Despite the great innovation in the field, artificial organs such as 3D printed livers and kidneys have been shown to lack crucial elements that affect the body such as working blood vessels, tubules for collecting urine, and the growth of billions of cells required for these organs. Without these components, the body has no way of getting essential nutrients and oxygen deep within the organs. Given that every tissue in the body consists of different cell types, these factors have to be adjusted to ensure stability and viability of the cells during the manufacturing process. Moreover, the 3D printed tissue needs to stay alive long enough to integrate with the body and fuse with its blood supply.

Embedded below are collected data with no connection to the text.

Lemma clone_complete :
  (∀ v n, reads v n → ∀ fuel c, fits c (neutral_nodes n) (neutral_bytes n) (neutral_depth n) → neutral_depth n <= Z.of_nat fuel →
     off_path v c → ∃ c', clone_value h rounds fuel object_proto v c = inl (n, c'))
  ∧ (∀ v i l a, reads_elements v i l a → ∀ fuel k out c, fits c (nodes_of a) (bytes_of a) (depth_of a) → depth_of a <= Z.of_nat fuel →
       zlen a < Z.of_nat k →
       (∀ j d, i <= j < l → JS_GetOwnProperty h v (Atom_index j) = Own_present d → off_path (descriptor_value d) c) →
       ∃ c', clone_elements h (clone_value h rounds fuel object_proto) v k i l out c = inl (out ++ a, c'))
  ∧ (∀ v names o, reads_members v names o → ∀ fuel out c,
       fits c (nodes_of (map snd o)) (keys_of o + bytes_of (map snd o)) (depth_of (map snd o)) → depth_of (map snd o) <= Z.of_nat fuel →
       (∀ atom text d, atom ∈ names → JS_AtomToText h atom = Some text → c_string text ≠ [] →
          JS_GetOwnProperty h v atom = Own_present d → off_path (descriptor_value d) c) →
       ∃ c', clone_members h (clone_value h rounds fuel object_proto) v names out c = inl (out ++ o, c')).
Proof.
  (* after a child, the rest still fits *)
  assert (∀ fuel u c n c1 m b d, clone_value h rounds fuel object_proto u c = inl (n, c1) →
            fits c (neutral_nodes n + m) (neutral_bytes n + b) (Z.max (neutral_depth n) d) → 0 <= m → fits c1 m b d ∧ ancestors c1 = ancestors c) as Hnext.
  { intros fuel u c n c1 m b d E (F0 & F1 & F2 & F3) Hm. pose proof (neutral_sizes n) as (S1 & _).
    destruct (clone_value_sound _ _ _ _ _ _ E) as [_ [C1 C2 C3 C4 C5 C6 C7]]; [lia|]. unfold fits. split_and!; lia || done. }
  apply reads_mutind.
  1-9: intros; eapply leaf_clones; try done; by econstructor.
  - intros v length a Ho Harr Hl He IH fuel c (F0 & F1 & F2 & F3) Hf Hoff. change (neutral_nodes (kArray a)) with (1 + nodes_of a) in *.
    change (neutral_bytes (kArray a)) with (bytes_of a) in *. change (neutral_depth (kArray a)) with (1 + depth_of a) in *.
    pose proof (all_sizes a) as (S1 & S2 & S3). destruct fuel as [|fuel]; [lia|]. assert (reads v (kArray a)) as Hr by (by eapply reads_array).
    destruct (container_enters v fuel c) as [-> Hch]; [done|by left|by eapply (proj1 reads_grounded)|done|lia..|]. rewrite Harr, Hl.
    destruct (IH fuel rounds [] (mkCloneContext (depth c + 1) (nodes c + 1) (clone_bytes c) ({[JS_VALUE_GET_PTR v]} ∪ ancestors c)))
      as (c' & ->); [unfold fits; split_and!; cbn [nodes clone_bytes depth]; lia|lia|pose proof (zlen_nodes a); lia| |by eexists].
    intros j d Hj Hd. apply Hch. by eapply child_element.
  - intros v names o Ho Harr Hp Hn Hm IH fuel c (F0 & F1 & F2 & F3) Hf Hoff. rewrite object_nodes, object_bytes, object_depth in *.
    pose proof (all_sizes (map snd o)) as (S1 & S2 & S3).
    destruct fuel as [|fuel]; [lia|]. assert (reads v (kObject o)) as Hr by (by eapply reads_object).
    destruct (container_enters v fuel c) as [-> Hch]; [done|by right|by eapply (proj1 reads_grounded)|done|lia..|]. rewrite Harr, Hn.
    destruct (IH fuel [] (mkCloneContext (depth c + 1) (nodes c + 1) (clone_bytes c) ({[JS_VALUE_GET_PTR v]} ∪ ancestors c)))
      as (c' & ->); [unfold fits; split_and!; cbn [nodes clone_bytes depth]; lia|lia| |by eexists].
    intros atom text d Hin Ht Hne Hd. apply Hch. by eapply child_member.
  - intros v index length Hle fuel k out c _ _ _ _. exists c. rewrite app_nil_r. destruct k; cbn [clone_elements]; by rewrite (proj2 (Z.leb_le _ _)).
  - intros v index length d n a Hlt Hd Ha Hr IHn Hrest IHa fuel k out c Hfit Hf Hk Hoff.
    unfold nodes_of, bytes_of, depth_of in Hfit, Hf. cbn [fold_right] in Hfit, Hf. fold (nodes_of a) (bytes_of a) (depth_of a) in *.
    pose proof (all_sizes a) as (S1 & S2 & S3). rewrite zlen_cons in Hk. destruct k as [|k]; [pose proof (zlen_nonneg a); lia|].
    destruct (IHn fuel c) as (c1 & E); [destruct Hfit as (? & ? & ? & ?); split_and!; lia|lia|by apply (Hoff index); [lia|]|].
    destruct (Hnext _ _ _ _ _ _ _ _ E Hfit S1) as [Hfit1 Hanc].
    destruct (IHa fuel k (out ++ [n]) c1 Hfit1) as (c' & E'); [lia|lia| |].
    { intros j d' Hj Hd' w Hw Ho. rewrite Hanc. eapply Hoff; [|done..]. lia. }
    exists c'. cbn [clone_elements]. rewrite (proj2 (Z.leb_gt _ _)) by done. rewrite Hd, Ha, E, E'. by rewrite <- app_assoc.
  - intros v index length n a Hlt Hd Hr IHn Hrest IHa fuel k out c Hfit Hf Hk Hoff.
    unfold nodes_of, bytes_of, depth_of in Hfit, Hf. cbn [fold_right] in Hfit, Hf. fold (nodes_of a) (bytes_of a) (depth_of a) in *.
    pose proof (all_sizes a) as (S1 & S2 & S3). rewrite zlen_cons in Hk. destruct k as [|k]; [pose proof (zlen_nonneg a); lia|].
    destruct (IHn fuel c) as (c1 & E); [destruct Hfit as (? & ? & ? & ?); split_and!; lia|lia|apply undefined_off_path|].
    destruct (Hnext _ _ _ _ _ _ _ _ E Hfit S1) as [Hfit1 Hanc].
    destruct (IHa fuel k (out ++ [n]) c1 Hfit1) as (c' & E'); [lia|lia| |].
    { intros j d' Hj Hd' w Hw Ho. rewrite Hanc. eapply Hoff; [|done..]. lia. }
    exists c'. cbn [clone_elements]. rewrite (proj2 (Z.leb_gt _ _)) by done. rewrite Hd, E, E'. by rewrite <- app_assoc.
  - intros v fuel out c _ _ _. exists c. cbn. by rewrite app_nil_r.
  - intros v atom names o Hskip Hm IH fuel out c Hfit Hf Hoff. destruct (IH fuel out c Hfit Hf) as (c' & E).
    { intros atom' text d Hin. apply Hoff. by right. }
    exists c'. cbn [clone_members]. destruct Hskip as [->|(text & -> & Et)]; [done|]. by rewrite bool_decide_eq_true_2.
  - intros v atom text d n names o Ht Hne Hd Ha Hr IHn Hm IH fuel out c Hfit Hf Hoff.
    unfold nodes_of, bytes_of, depth_of, keys_of in Hfit, Hf. cbn [map fold_right fst snd] in Hfit, Hf.
    fold (nodes_of (map snd o)) (bytes_of (map snd o)) (depth_of (map snd o)) (keys_of o) in *.
    pose proof (all_sizes (map snd o)) as (S1 & S2 & S3). pose proof (keys_nonneg o). pose proof (neutral_sizes n) as (S4 & S5 & S6).
    set (c0 := add_bytes c (zlen (c_string text))). destruct Hfit as (F0 & F1 & F2 & F3).
    destruct (IHn fuel c0) as (c1 & E); [split_and!; cbn; lia|lia|by eapply Hoff; [left|..]|].
    destruct (Hnext _ _ _ _ _ (nodes_of (map snd o)) (keys_of o + bytes_of (map snd o)) (depth_of (map snd o)) E) as [Hfit1 Hanc];
      [split_and!; cbn; lia|lia|].
    destruct (IH fuel (out ++ [(c_string text, n)]) c1 Hfit1) as (c' & E'); [lia| |].
    { intros atom' text' d' Hin Ht' Hne' Hd' w Hw Ho. rewrite Hanc. by eapply Hoff; [right|..]. }
    exists c'. cbn [clone_members]. rewrite Ht, bool_decide_eq_false_2 by done. rewrite (proj2 (Z.ltb_ge _ _)) by lia.
    fold c0. rewrite Hd, Ha, E, E'. by rewrite <- app_assoc.
Qed.
End complete.
End reads.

So how will 3D bioprinting revolutionise medicine? The main application for 3D printed tissues and organs is to test new medicines. Bioprinted tissues are more predictive of clinical outcomes than cell cultures, and eliminate the need for testing in lab animals or human volunteers in the early stages of drug discovery. As an example, academics at Harvard have developed a “heart on a chip” by using six printable bio-inks. One side of the chip is covered in lab-grown heart muscle cells, which contract and relax like they do in a person’s heart, giving the chip a “beat”. There is an integrated sensor which measures the “beating” of the tissue which makes it easier for the researchers to study how the tissue responds to drugs and toxins. The heart is created by a fully automated process, and there is the potential for rapid high-throughput production of customised chips to match the conditions of a disease or an individual patient. Organs placed on chips are better than animal testing for some diseases as animal models sometimes do not accurately mimic human pathophysiology.

One of the major driving forces behind 3D bioprinting is the generation of organs and tissues for transplantation, which could be the solution to the global shortage of donors. Replacement organs could be printed in a lab from a culture of the patient’s own cells, which reduces the risk of organ transplant rejection. 3D bioprinting has already been used for creating several types of human tissues, including skin, bone, vascular grafts, tracheal splints, heart and liver tissues, and cartilages. Many research teams have also successfully transplanted a bioprinted organ into an animal. For example, researchers at Wake Forest Institute for Regenerative Medicine printed ear, bone and muscle structures and implanted them in mice and rats. These implants triggered the formation of new cartilage tissues, blood vessels and nerves, which suggests that they successfully integrated with the animal’s body. Additionally, 3D Bioprinting Solutions, a Russian biotechnology firm, transplanted a 3D printed thyroid gland on a mouse, which was shown to be fully functional.

3D printed organs are not quite ready for human transplant, as, so far, they have been too weak and unstable. The parts need to be monitored for longer periods than in the current setups to ensure that they do not decay over time and that they perform well within the human body. Addressing some of these challenges will require the integration of knowledge from the fields of cell biology, medicine, physics, materials science and engineering. Although the field is at an early stage and still faces many technical challenges, it is definitely a very promising technology!